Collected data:
(** The comment in app/support-ledger/page.tsx: a load that failed and a
    tenant that has nothing must not render as the same screen.  The ledger
    and the audit log keep to it; the other lists put, under the line that
    reports the error, the sentence for a tenant that has none. *)
Theorem failed_load_says_none q sort_by now e :
  (fetchSessions env fetchImpl host token = Throw e ->
   let page := SessionsPage q sort_by (SessionsPage_read env fetchImpl host token) in
   lv_error page = Some (say "sessions.loadError")
   /\ lv_body page = Says (say "empty.sessions.title") (Some (say "empty.sessions.desc")))
  /\ (fetchSchedules env fetchImpl host token = Throw e ->
      let page := SchedulePage q sort_by (SchedulePage_read env fetchImpl host token) in
      lv_error page = Some (say "schedule.loadError")
      /\ lv_body page = Says (say "empty.schedule.title") (Some (say "empty.schedule.desc")))
  /\ (fetchRules env fetchImpl host token = Throw e ->
      let page := RulesPage (RulesPage_read env fetchImpl host token) in
      lv_error page = Some (say "rules.loadError")
      /\ lv_body page = Says (say "empty.rules.title") (Some (say "empty.rules.desc")))
  /\ (fetchAlerts env fetchImpl host token None 20 = Throw e ->
      let page := DevicesPage q sort_by (DevicesPage_read env fetchImpl host token now) in
      dvw_error page = Some (say "devices.loadError")
      /\ dvw_alerts page = Says (say "alerts.none") None
      /\ dvw_devices page = Says (say "empty.devices.title") (Some (say "empty.devices.desc")))
  /\ (fetchLedger env fetchImpl host token = Throw e ->
      let page := SupportLedgerPage q sort_by (SupportLedgerPage_read env fetchImpl host token) in
      lv_error page = Some (say "ledger.loadFailed")
      /\ exists heads, lv_body page = Rows {| tb_heads := heads; tb_rows := [] |})
  /\ (loadAudit env fetchImpl host token = AuditFailed ->
      let page := AuditPage q sort_by (AuditPage_read env fetchImpl host token) in
      lv_error page = Some (say "audit.loadError")
      /\ lv_body page = Says (say "empty.audit.failedTitle") (Some (say "empty.audit.failedDesc"))).
Proof.
  split_and!; intros E; cbv zeta.
  - unfold SessionsPage_read. by rewrite E.
  - unfold SchedulePage_read. by rewrite E.
  - unfold RulesPage_read. by rewrite E.
  - unfold DevicesPage_read. rewrite E.
    by destruct (fetchDevices env fetchImpl host token), (fetchModems env fetchImpl host token),
      (fetchCardPolicies env fetchImpl host token).
  - unfold SupportLedgerPage_read. rewrite E. split; [done|]. by eexists.
  - unfold AuditPage_read. by rewrite E.
Qed.
End Failed.
End Views.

> **WORK ITEM**:
Please reproduce, exactly as they appear above, the lines from the line containing "tenant that has nothing" up to and including the line containing "Theorem failed_load_says_none q".

> **TASK ANSWER**:
    tenant that has nothing must not render as the same screen.  The ledger
    and the audit log keep to it; the other lists put, under the line that
    reports the error, the sentence for a tenant that has none. *)
Theorem failed_load_says_none q sort_by now e :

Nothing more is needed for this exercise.